(Supplied records)

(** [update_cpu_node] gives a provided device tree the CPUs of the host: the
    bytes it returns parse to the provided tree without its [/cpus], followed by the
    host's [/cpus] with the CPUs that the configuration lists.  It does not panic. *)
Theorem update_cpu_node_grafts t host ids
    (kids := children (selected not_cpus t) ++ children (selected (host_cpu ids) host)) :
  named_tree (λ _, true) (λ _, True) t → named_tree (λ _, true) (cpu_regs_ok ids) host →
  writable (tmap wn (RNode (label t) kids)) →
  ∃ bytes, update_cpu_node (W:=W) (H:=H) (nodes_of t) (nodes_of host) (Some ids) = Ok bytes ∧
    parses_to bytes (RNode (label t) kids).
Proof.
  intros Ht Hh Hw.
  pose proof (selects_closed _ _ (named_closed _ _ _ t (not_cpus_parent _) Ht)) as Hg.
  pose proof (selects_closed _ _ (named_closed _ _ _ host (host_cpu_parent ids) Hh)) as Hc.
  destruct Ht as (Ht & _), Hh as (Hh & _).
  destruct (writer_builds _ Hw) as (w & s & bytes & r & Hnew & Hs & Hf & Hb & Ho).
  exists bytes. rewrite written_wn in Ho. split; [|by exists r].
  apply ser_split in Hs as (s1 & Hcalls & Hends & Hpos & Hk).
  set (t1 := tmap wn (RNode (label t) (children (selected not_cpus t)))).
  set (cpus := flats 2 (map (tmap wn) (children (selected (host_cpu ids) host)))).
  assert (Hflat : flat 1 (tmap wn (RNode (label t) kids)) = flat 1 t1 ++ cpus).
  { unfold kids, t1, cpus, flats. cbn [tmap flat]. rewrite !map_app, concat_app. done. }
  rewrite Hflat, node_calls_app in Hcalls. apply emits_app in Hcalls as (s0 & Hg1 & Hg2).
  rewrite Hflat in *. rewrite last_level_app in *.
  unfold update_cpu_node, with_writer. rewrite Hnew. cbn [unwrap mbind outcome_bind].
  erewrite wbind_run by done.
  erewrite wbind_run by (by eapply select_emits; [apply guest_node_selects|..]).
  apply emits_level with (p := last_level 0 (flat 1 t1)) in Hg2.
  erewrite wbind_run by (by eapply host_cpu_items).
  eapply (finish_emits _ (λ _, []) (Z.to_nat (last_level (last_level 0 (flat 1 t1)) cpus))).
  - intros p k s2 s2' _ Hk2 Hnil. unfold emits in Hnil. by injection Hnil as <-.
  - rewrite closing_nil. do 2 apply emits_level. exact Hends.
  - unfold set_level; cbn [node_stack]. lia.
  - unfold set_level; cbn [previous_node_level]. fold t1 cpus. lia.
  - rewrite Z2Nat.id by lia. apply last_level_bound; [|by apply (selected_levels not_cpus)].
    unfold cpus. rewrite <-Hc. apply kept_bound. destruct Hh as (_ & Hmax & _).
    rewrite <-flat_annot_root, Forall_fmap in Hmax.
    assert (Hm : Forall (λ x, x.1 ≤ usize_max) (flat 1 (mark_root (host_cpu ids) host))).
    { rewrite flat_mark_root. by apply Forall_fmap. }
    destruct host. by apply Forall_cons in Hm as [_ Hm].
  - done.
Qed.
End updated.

(End Supplied records)

> Exercise: Working from the entries above, find every line in which the word "RNode" occurs and copy it.

> Response to the exercise:
  writable (tmap wn (RNode (label t) kids)) →
    parses_to bytes (RNode (label t) kids).
  set (t1 := tmap wn (RNode (label t) (children (selected not_cpus t)))).
  assert (Hflat : flat 1 (tmap wn (RNode (label t) kids)) = flat 1 t1 ++ cpus).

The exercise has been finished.